Assigned task ▸ Given the entries that follow, write out exactly the lines starting at the one containing "push_byte (phys_addr3 ≫ 8);;" and ending at the one containing "phys_addr4, phys_addr5). *)", both ends included, and only those.

——————

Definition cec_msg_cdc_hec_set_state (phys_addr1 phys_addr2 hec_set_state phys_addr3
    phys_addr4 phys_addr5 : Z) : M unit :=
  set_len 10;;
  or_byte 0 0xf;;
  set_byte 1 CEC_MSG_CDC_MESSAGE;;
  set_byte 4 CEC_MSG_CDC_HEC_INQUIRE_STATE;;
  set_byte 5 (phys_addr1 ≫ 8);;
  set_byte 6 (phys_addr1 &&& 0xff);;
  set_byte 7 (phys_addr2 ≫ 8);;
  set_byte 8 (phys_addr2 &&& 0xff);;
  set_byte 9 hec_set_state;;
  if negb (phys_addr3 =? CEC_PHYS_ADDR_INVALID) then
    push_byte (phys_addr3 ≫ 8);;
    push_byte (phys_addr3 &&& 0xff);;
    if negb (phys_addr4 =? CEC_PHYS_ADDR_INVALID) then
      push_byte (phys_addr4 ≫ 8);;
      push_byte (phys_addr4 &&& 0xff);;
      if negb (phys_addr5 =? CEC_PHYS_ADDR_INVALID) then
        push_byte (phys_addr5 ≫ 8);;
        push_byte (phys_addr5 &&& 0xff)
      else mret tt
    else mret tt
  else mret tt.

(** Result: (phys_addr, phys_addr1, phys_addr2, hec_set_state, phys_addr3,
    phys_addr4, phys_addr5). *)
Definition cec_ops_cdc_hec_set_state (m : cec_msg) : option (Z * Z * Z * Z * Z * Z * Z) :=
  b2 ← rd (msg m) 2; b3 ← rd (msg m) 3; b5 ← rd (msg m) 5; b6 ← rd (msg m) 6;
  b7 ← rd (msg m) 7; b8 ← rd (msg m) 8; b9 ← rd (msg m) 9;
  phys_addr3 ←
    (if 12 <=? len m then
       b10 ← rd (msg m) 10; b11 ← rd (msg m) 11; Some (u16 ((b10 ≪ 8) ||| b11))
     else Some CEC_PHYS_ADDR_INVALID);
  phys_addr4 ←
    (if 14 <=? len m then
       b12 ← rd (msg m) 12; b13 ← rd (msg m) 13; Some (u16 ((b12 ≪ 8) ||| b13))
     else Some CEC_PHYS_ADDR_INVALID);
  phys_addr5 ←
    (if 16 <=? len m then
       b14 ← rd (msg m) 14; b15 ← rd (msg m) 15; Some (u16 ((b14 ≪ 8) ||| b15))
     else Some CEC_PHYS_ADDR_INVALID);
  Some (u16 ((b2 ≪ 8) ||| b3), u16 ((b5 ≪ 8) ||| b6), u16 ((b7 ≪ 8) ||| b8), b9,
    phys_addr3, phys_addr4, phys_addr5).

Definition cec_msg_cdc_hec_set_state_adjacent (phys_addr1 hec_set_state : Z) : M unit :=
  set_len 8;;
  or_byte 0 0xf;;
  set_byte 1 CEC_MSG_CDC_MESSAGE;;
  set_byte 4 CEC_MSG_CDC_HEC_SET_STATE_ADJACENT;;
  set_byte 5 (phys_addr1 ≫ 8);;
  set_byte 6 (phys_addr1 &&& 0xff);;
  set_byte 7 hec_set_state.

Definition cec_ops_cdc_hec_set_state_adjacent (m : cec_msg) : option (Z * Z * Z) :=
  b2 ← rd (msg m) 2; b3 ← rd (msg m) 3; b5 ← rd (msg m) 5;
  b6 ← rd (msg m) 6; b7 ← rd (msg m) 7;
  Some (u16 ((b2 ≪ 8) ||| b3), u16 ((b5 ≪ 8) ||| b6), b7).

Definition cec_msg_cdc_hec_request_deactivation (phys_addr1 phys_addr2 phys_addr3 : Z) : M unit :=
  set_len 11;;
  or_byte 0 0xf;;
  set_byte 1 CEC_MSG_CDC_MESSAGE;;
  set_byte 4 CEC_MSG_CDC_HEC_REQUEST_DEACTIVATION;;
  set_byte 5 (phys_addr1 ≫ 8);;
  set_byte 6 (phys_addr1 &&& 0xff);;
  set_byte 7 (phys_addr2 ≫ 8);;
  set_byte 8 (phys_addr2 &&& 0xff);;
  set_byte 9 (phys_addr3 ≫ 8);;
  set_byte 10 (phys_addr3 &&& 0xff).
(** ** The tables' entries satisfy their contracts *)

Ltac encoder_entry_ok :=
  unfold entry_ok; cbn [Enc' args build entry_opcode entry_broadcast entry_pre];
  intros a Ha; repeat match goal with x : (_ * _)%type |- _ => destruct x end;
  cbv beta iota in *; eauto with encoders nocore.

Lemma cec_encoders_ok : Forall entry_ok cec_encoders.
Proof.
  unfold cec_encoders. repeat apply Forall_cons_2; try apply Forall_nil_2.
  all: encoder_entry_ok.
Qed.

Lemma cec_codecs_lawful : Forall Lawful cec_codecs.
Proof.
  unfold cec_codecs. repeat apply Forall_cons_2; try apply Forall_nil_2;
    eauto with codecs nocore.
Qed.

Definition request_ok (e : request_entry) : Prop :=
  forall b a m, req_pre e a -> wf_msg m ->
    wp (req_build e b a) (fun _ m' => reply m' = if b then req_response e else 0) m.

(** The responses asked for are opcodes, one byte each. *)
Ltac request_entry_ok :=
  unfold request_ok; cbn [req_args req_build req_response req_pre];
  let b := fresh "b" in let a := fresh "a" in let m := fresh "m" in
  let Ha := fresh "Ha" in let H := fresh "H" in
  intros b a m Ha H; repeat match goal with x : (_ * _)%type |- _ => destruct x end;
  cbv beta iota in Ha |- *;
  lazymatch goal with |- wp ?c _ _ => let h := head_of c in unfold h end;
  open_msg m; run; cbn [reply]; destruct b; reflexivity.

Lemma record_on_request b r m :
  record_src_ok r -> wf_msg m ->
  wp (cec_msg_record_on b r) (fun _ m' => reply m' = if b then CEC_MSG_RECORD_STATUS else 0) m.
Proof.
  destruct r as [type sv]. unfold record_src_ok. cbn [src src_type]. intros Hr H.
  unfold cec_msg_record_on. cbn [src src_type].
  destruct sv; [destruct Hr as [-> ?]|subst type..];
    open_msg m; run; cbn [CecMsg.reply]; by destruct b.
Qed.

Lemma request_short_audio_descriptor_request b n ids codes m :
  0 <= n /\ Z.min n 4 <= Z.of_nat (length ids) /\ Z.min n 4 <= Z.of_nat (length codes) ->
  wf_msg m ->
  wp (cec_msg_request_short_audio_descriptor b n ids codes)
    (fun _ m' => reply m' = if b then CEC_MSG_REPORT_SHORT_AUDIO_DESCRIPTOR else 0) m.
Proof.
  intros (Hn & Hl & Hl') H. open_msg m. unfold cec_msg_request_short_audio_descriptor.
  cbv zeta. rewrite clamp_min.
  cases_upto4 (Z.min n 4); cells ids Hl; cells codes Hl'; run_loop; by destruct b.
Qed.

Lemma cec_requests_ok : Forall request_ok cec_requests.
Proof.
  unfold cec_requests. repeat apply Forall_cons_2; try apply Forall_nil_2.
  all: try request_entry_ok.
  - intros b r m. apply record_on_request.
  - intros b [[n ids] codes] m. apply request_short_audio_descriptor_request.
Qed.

——————

Problem solution ▸
    push_byte (phys_addr3 ≫ 8);;
    push_byte (phys_addr3 &&& 0xff);;
    if negb (phys_addr4 =? CEC_PHYS_ADDR_INVALID) then
      push_byte (phys_addr4 ≫ 8);;
      push_byte (phys_addr4 &&& 0xff);;
      if negb (phys_addr5 =? CEC_PHYS_ADDR_INVALID) then
        push_byte (phys_addr5 ≫ 8);;
        push_byte (phys_addr5 &&& 0xff)
      else mret tt
    else mret tt
  else mret tt.

(** Result: (phys_addr, phys_addr1, phys_addr2, hec_set_state, phys_addr3,
    phys_addr4, phys_addr5). *)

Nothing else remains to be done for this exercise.